• _Exercise_:
Lines in which "that" appears should be pulled from the data below.

• _Dataset extract_:
(* ===== verification/TaskFunctional.v ===== *)
(** * The task store without faults

    When each method succeeds, and with what result: the counterpart of
    TaskTx.v, which says what a method has done when it succeeded. *)

From S2P Require Import Prelude Cluster TaskStore TaskTx TaskLifecycle TaskRefine TaskAtomic.

Section yields.
Context (env : txenv).

(** Without faults, the program returns [a] and leaves [d'] and [n'] ids drawn. *)
Definition yields {A} (m : tx A) (d : db) (n : nat) (a : A) (d' : db) (n' : nat) : Prop :=
  m env (mkTxSt d n [] None) = (Ok a, mkTxSt d' n' [] None).

Lemma yields_bind {A B} (m : tx A) (f : A -> tx B) d n a d1 n1 :
  yields m d n a d1 n1 -> tx_bind m f env (mkTxSt d n [] None) = f a env (mkTxSt d1 n1 [] None).
Proof. unfold yields. rewrite run_tx_bind. by intros ->. Qed.

Lemma yields_wrap {A} fmt args (m : tx A) d n a d' n' :
  yields m d n a d' n' -> yields (tx_wrap fmt args m) d n a d' n'.
Proof. unfold yields. rewrite run_tx_wrap. by intros ->. Qed.

Lemma yields_call d n : yields tx_call d n tt d n.
Proof. done. Qed.

Lemma yields_get {A} (q : txenv -> db -> A) d n : yields (tx_get q) d n (q env d) d n.
Proof. done. Qed.

Lemma yields_insertStatus t s w msg d n :
  ready env n d -> is_Some (tasks d !! t) ->
  yields (insertStatus t s w msg) d n tt (add_status env n t s w msg d) (S n).
Proof.
  intros [_ Hr] Ht. unfold insertStatus. apply yields_wrap. unfold yields. cbn.
  rewrite (bool_decide_eq_true_2 (is_Some _)), (bool_decide_eq_false_2 (tx_uuid env n ∈ _)); [done| |done].
  intros (r & Hid & Hin)%list_elem_of_fmap. rewrite Forall_forall in Hr. apply Hr in Hin. lia.
Qed.

Lemma yields_add_each {A} (f : A -> Z) fmt args s w msg l : forall d n,
  ready env n d -> Forall (fun a => is_Some (tasks d !! f a)) l ->
  yields (tx_iter (fun a => tx_wrap fmt (args a) (insertStatus (f a) s w msg)) l) d n tt
    (add_each env n (f <$> l) s w msg d) (n + length l).
Proof.
  induction l as [|a l IH]; intros d n Hr Hall; cbn [tx_iter length fmap list_fmap add_each].
  - by rewrite Nat.add_0_r.
  - apply Forall_cons in Hall as [Ha Hall]. unfold yields.
    erewrite yields_bind by (by apply yields_wrap, yields_insertStatus).
    rewrite Nat.add_succ_r, <- Nat.add_succ_l. apply IH; [by apply ready_add | done].
Qed.

Lemma yields_lose_each name msg l : forall d n,
  ready env n d -> Forall (fun a => is_Some (tasks d !! fst a)) l ->
  yields (tx_iter (recover_lease name msg) l) d n tt (lose_each env n l msg d) (n + 2 * length l).
Proof.
  induction l as [|[t w] l IH]; intros d n Hr Hall; cbn [tx_iter length lose_each fst snd].
  - by rewrite Nat.mul_0_r, Nat.add_0_r.
  - apply Forall_cons in Hall as [Ha Hall]. unfold yields.
    erewrite (yields_bind (recover_lease name msg (t, w)) _ d n tt (lose_task env n t w msg d) (S (S n))).
    + replace (n + 2 * S (length l))%nat with (S (S n) + 2 * length l)%nat by lia.
      apply IH; [by apply ready_lose | by rewrite tasks_lose_task].
    + unfold recover_lease, yields. cbn [fst snd].
      erewrite yields_bind by (by apply yields_wrap, yields_insertStatus).
      erewrite yields_bind by (apply yields_wrap; done).
      apply yields_wrap, yields_insertStatus; [by apply ready_delete, ready_add | by rewrite tasks_delete_lease].
Qed.

(** A method whose body, begun on [d], commits [d']. *)
Lemma with_tx_commits {A} name (body : tx A) d d' a :
  tx_faults env = [] ->
  (exists n fs, body env (mkTxSt d 0 [] None) = (Ok a, mkTxSt d' n fs (Some d'))) ->
  with_tx name body env d = (Ok a, d').
Proof.
  intros Hf (n & fs & Hb). unfold with_tx, begin_tx. rewrite Hf.
  erewrite yields_bind by (apply yields_wrap, yields_call). by rewrite Hb.
Qed.

Lemma with_tx_returns {A} name (body : tx A) d r st :
  tx_faults env = [] -> body env (mkTxSt d 0 [] None) = (r, st) -> committed st = None ->
  with_tx name body env d = (r, d).
Proof.
  intros Hf Hb Hc. unfold with_tx, begin_tx. rewrite Hf.
  erewrite yields_bind by (apply yields_wrap, yields_call). by rewrite Hb, Hc.
Qed.

End yields.

(** ** Claiming *)

#[export] Instance claim_leb_trans : Transitive (leb_rel claim_leb).
Proof.
  intros x y z. unfold leb_rel, claim_leb.
  rewrite !orb_true_iff, !andb_true_iff, !Z.ltb_lt, !Z.eqb_eq, !Z.leb_le. lia.
Qed.

#[export] Instance claim_leb_total : Total (leb_rel claim_leb).
Proof.
  intros x y. unfold leb_rel, claim_leb.
  rewrite !orb_true_iff, !andb_true_iff, !Z.ltb_lt, !Z.eqb_eq, !Z.leb_le. lia.
Qed.

(** The unlocked tasks that can be claimed, oldest first. *)
Definition claim_list (env : txenv) (d : db) : list (Z * task_row) :=
  filter (fun p => fst p ∉ tx_locked env)
    (sort_by claim_leb (filter (fun p => claimable d p = true) (map_to_list (tasks d)))).

Lemma claim_list_elem env d t r :
  (t, r) ∈ claim_list env d <->
  tasks d !! t = Some r /\ claimable d (t, r) = true /\ t ∉ tx_locked env.
Proof.
  unfold claim_list.
  rewrite list_elem_of_filter, elem_of_sort_by, list_elem_of_filter, elem_of_map_to_list. cbn. tauto.
Qed.

Lemma claim_list_sorted env d : StronglySorted (leb_rel claim_leb) (claim_list env d).
Proof. apply StronglySorted_filter, sort_by_sorted; apply _. Qed.

(** What is taken from a sorted list comes before what is left, and nothing is left
    unless the limit is reached. *)
Lemma take_sorted {A} (R : relation A) (n : nat) (l : list A) x :
  StronglySorted R l -> x ∈ l -> x ∉ take n l ->
  length (take n l) = n /\ Forall (fun y => R y x) (take n l).
Proof.
  intros Hs Hin Hni. rewrite <- (take_drop n l) in Hs, Hin.
  apply elem_of_app in Hin as [?|Hin]; [done|]. split.
  - apply length_take_le. destruct (Nat.le_gt_cases n (length l)) as [|Hlt]; [done|].
    rewrite drop_ge in Hin by lia. by apply elem_of_nil in Hin.
  - apply Forall_forall. intros y Hy. by eapply StronglySorted_app_1_elem_of.
Qed.

Section claim.
Context {P : PgxScan}.

(** The Go value of a row. *)
Definition task_of (p : Z * task_row) : Task :=
  mkTask (fst p) (t_executable (snd p)) (default EmptyString (t_input_uri (snd p)))
    (default EmptyString (t_output_uri (snd p))) (t_args (snd p)) (t_max_retries (snd p))
    (t_created_at (snd p)).

Definition has_uris (r : task_row) : Prop := is_Some (t_input_uri r) /\ is_Some (t_output_uri r).

Lemma ClaimQueued_yields sched batch env d ts :
  tx_faults env = [] -> ready env 0 d -> 0 <= batch ->
  scan_rows scan_task (claim_queued batch env d) = Ok ts ->
  ClaimQueued sched batch env d =
    (Ok ts, add_each env 0 (TaskID <$> ts) StateScheduling (Some sched) EmptyString d).
Proof.
  intros Hf Hr Hb Hts.
  assert (Hknown : Forall (fun t => is_Some (tasks d !! TaskID t)) ts).
  { cut (Forall (fun t => is_Some (tasks d !! t)) (TaskID <$> ts)); [intros Hall; exact (proj1 (Forall_fmap _ _ _) Hall)|].
    rewrite (scan_rows_fmap _ fst TaskID _ _ scan_task_id Hts). apply Forall_fmap, Forall_forall.
    intros p (Ht & _)%claim_queued_elem. by eexists. }
  unfold ClaimQueued, ClaimQueued_tx. destruct ts as [|t ts].
  - cbn [fmap list_fmap add_each]. eapply with_tx_returns; [done|..].
    + erewrite yields_bind by (apply yields_wrap; unfold yields; erewrite yields_bind by apply yields_call;
        rewrite (proj2 (Z.ltb_ge batch 0)) by done; apply yields_get).
      rewrite Hts. done.
    + done.
  - eapply with_tx_commits; [done|]. do 2 eexists.
    erewrite yields_bind by (apply yields_wrap; unfold yields; erewrite yields_bind by apply yields_call;
        rewrite (proj2 (Z.ltb_ge batch 0)) by done; apply yields_get).
    rewrite Hts. erewrite yields_bind by (apply yields_wrap; done).
    erewrite yields_bind by (apply yields_wrap, yields_call).
    erewrite yields_bind by (by apply (yields_add_each env TaskID _ (fun t => [FInt (TaskID t)]))).
    done.
Qed.

Context {L : PgxScanLaws P}.

Lemma scan_task_uris p : has_uris (snd p) -> scan_task p = Ok (task_of p).
Proof.
  intros [[i Hi] [o Ho]]. unfold scan_task, task_of. rewrite Hi, Ho, !scan_text_some. done.
Qed.

Lemma scan_tasks_uris rows :
  Forall (fun p => has_uris (snd p)) rows -> scan_rows scan_task rows = Ok (task_of <$> rows).
Proof.
  induction 1 as [|p rows Hp _ IH]; [done|]. cbn [scan_rows]. rewrite scan_task_uris by done.
  cbn. by rewrite IH.
Qed.

Lemma scan_task_null p :
  ~ has_uris (snd p) -> is_ok (scan_task p) = false.
Proof.
  intros Hn. unfold scan_task. destruct (t_input_uri (snd p)) as [i|] eqn:Hi.
  - rewrite scan_text_some. cbn. destruct (t_output_uri (snd p)) as [o|] eqn:Ho.
    + destruct Hn. unfold has_uris. rewrite Hi, Ho. split; by eexists.
    + pose proof scan_text_null as Hnull. by destruct (scan_text None).
  - pose proof scan_text_null as Hnull. by destruct (scan_text None).
Qed.

Lemma scan_rows_fails {R A} (scan : R -> result A) rows r :
  r ∈ rows -> is_ok (scan r) = false -> is_ok (scan_rows scan rows) = false.
Proof.
  intros Hin Hr. induction Hin as [r rows|r r0 rows Hin IH]; cbn.
  - by destruct (scan r).
  - destruct (scan r0); [|done]. cbn. specialize (IH Hr). by destruct (scan_rows scan rows).
Qed.

Lemma latest_moved ts d d' t s :
  moves_each HolderOnly ts d d' -> NoDup ts -> t ∈ ts -> (forall a a', abs d t = Some a -> astep HolderOnly a a' -> a_status a' = s) ->
  latest_status t d' = Some s.
Proof.
  intros Hm Hnd Hin Hs. destruct (moves_each_in _ _ _ _ Hm Hnd Hin) as (a & a' & Ha & Ha' & Hst).
  apply abs_some in Ha' as (r & _ & Hl & _). by rewrite Hl, (Hs a a').
Qed.

Lemma latest_unmoved ts d d' t :
  moves_each HolderOnly ts d d' -> store_inv d -> t ∉ ts -> latest_status t d' = latest_status t d.
Proof.
  intros Hm Hinv Hni. pose proof (moves_each_inv _ _ _ Hm Hinv) as Hinv'.
  rewrite !latest_head by apply Hinv' || apply Hinv. by rewrite (proj2 (moves_each_other _ _ _ _ Hm Hni)).
Qed.

(** A task was created before another, or at the same time with a smaller id. *)
Definition before (x : Task) (t : Z) (r : task_row) : Prop :=
  CreatedAt x < t_created_at r \/ CreatedAt x = t_created_at r /\ TaskID x <= t.

(** What ClaimQueued did when it returned [ts]: at most [batch] different tasks, each
    queued, with a retry left, not locked by another transaction, and now SCHEDULING;
    a task that could have been claimed and was not is left as it was, only because
    the batch is full, and every task of the batch is older. *)
Record claimed_oldest (batch : Z) (env : txenv) (d : db) (ts : list Task) (d' : db) : Prop := {
  co_distinct : NoDup (TaskID <$> ts);
  co_batch : Z.of_nat (length ts) <= batch;
  co_claimed : Forall (fun x => exists r,
    tasks d !! TaskID x = Some r /\ x = task_of (TaskID x, r) /\ TaskID x ∉ tx_locked env /\
    latest_status (TaskID x) d = Some StateQueued /\ failed_count (TaskID x) d < MaxRetries x /\
    latest_status (TaskID x) d' = Some StateScheduling) ts;
  co_left : forall t r, tasks d !! t = Some r -> claimable d (t, r) = true -> t ∉ tx_locked env ->
    t ∉ TaskID <$> ts ->
    Z.of_nat (length ts) = batch /\ latest_status t d' = Some StateQueued /\
    Forall (fun x => before x t r) ts;
}.

Lemma claim_succeeds (sched batch : Z) (env : txenv) (d : db) :
  tx_faults env = [] -> store_inv d -> ready env 0 d -> 0 <= batch ->
  Forall (fun p => has_uris (snd p)) (claim_queued batch env d) ->
  exists ts d', ClaimQueued sched batch env d = (Ok ts, d') /\ claimed_oldest batch env d ts d'.
Proof.
  intros Hf Hinv Hr Hb Hrows.
  set (rows := claim_queued batch env d).
  pose proof (scan_tasks_uris rows Hrows) as Hscan.
  pose proof (ClaimQueued_yields sched batch env d _ Hf Hr Hb Hscan) as Hy.
  destruct (ClaimQueued_ok sched batch env d _ _ Hinv Hr ltac:(by split))
    as [Hnd Hm].
  assert (Hlen : length (task_of <$> rows) = length (take (Z.to_nat batch) (claim_list env d)))
    by apply length_fmap.
  do 2 eexists. split; [exact Hy|]. split; [done | rewrite Hlen, length_take; lia | |].
  - apply Forall_fmap, Forall_forall. intros [t r] Hin. cbn.
    pose proof (claim_queued_elem _ _ _ _ Hin) as (Ht & Hc & Hk). cbn [fst snd] in *.
    exists r. pose proof (claimable_queued _ _ _ Hinv Ht Hc) as Hq.
    split_and!; [done..| |].
    + unfold claimable in Hc. cbn [fst snd] in Hc. rewrite Hq in Hc.
      apply andb_true_iff in Hc as [_ Hc%Z.ltb_lt]. done.
    + eapply latest_moved; [exact Hm | done| |].
      * apply list_elem_of_fmap. exists (task_of (t, r)). split; [done|]. by apply list_elem_of_fmap_2.
      * intros a a' (r' & _ & Hl & _)%abs_some Hst. rewrite Hq in Hl.
        destruct Hst; cbn in Hl; simplify_eq; cbn; try done; unfold active_status, strays in *; naive_solver.
  - intros t r Ht Hc Hk Hni.
    destruct (take_sorted _ (Z.to_nat batch) _ (t, r) (claim_list_sorted env d)) as [Hfull Hall].
    + by apply claim_list_elem.
    + intros Hin. apply Hni. apply list_elem_of_fmap. exists (task_of (t, r)). split; [done|].
      by apply list_elem_of_fmap_2.
    + split; [rewrite Hlen, Hfull; lia|]. split.
      * rewrite (latest_unmoved _ _ _ _ Hm Hinv Hni). by eapply claimable_queued.
      * apply Forall_fmap. eapply Forall_impl; [exact Hall|]. intros [t' r'] Hle.
        unfold leb_rel, claim_leb in Hle. cbn in *. unfold before. cbn.
        rewrite orb_true_iff, andb_true_iff, Z.ltb_lt, Z.eqb_eq, Z.leb_le in Hle. lia.
Qed.

(** A queued task without an input or output URI, which the schema allows, makes
    ClaimQueued fail as long as it is within the oldest batchSize claimable
    tasks: no task of the batch is claimed, and the database does not change. *)
Lemma null_uri_blocks_claims (sched batch : Z) (env : txenv) (d : db) (t : Z) (r : task_row) :
  (t, r) ∈ take (Z.to_nat batch) (claim_list env d) -> ~ has_uris r ->
  is_ok (fst (ClaimQueued sched batch env d)) = false /\ snd (ClaimQueued sched batch env d) = d.
Proof.
  intros Hin Hn.
  assert (Hfail : is_ok (scan_rows scan_task (claim_queued batch env d)) = false)
    by (eapply scan_rows_fails; [exact Hin | by apply scan_task_null]).
  pose proof (ClaimQueued_spec sched batch env d) as Hs.
  destruct (ClaimQueued sched batch env d) as [[ts|e] d']; cbn in *.
  - destruct Hs as [_ Hs _]. by rewrite Hs in Hfail.
  - split; [done|]. destruct Hs as [->|[ts [_ Hs _]]]; [done|]. by rewrite Hs in Hfail.
Qed.

(** C23: ClaimQueued without faults.  When the unlocked claimable tasks it selects, the
    oldest batchSize of them, all have an input and an output URI, it returns them as
    [claimed_oldest] says; when one of them lacks a URI, which the schema allows, it
    fails and changes nothing. *)
Theorem claim_oldest_first (sched batch : Z) (env : txenv) (d : db) :
  tx_faults env = [] -> store_inv d -> ready env 0 d -> 0 <= batch ->
  (Forall (fun p => has_uris (snd p)) (claim_queued batch env d) ->
   exists ts d', ClaimQueued sched batch env d = (Ok ts, d') /\ claimed_oldest batch env d ts d') /\
  (forall t r, (t, r) ∈ claim_queued batch env d -> ~ has_uris r ->
   is_ok (fst (ClaimQueued sched batch env d)) = false /\ snd (ClaimQueued sched batch env d) = d).
Proof.
  intros Hf Hinv Hr Hb. split; [by apply claim_succeeds|].
  intros t r Hin Hn. by eapply null_uri_blocks_claims.
Qed.

End claim.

• _Output below_:
(** The unlocked tasks that can be claimed, oldest first. *)
    a task that could have been claimed and was not is left as it was, only because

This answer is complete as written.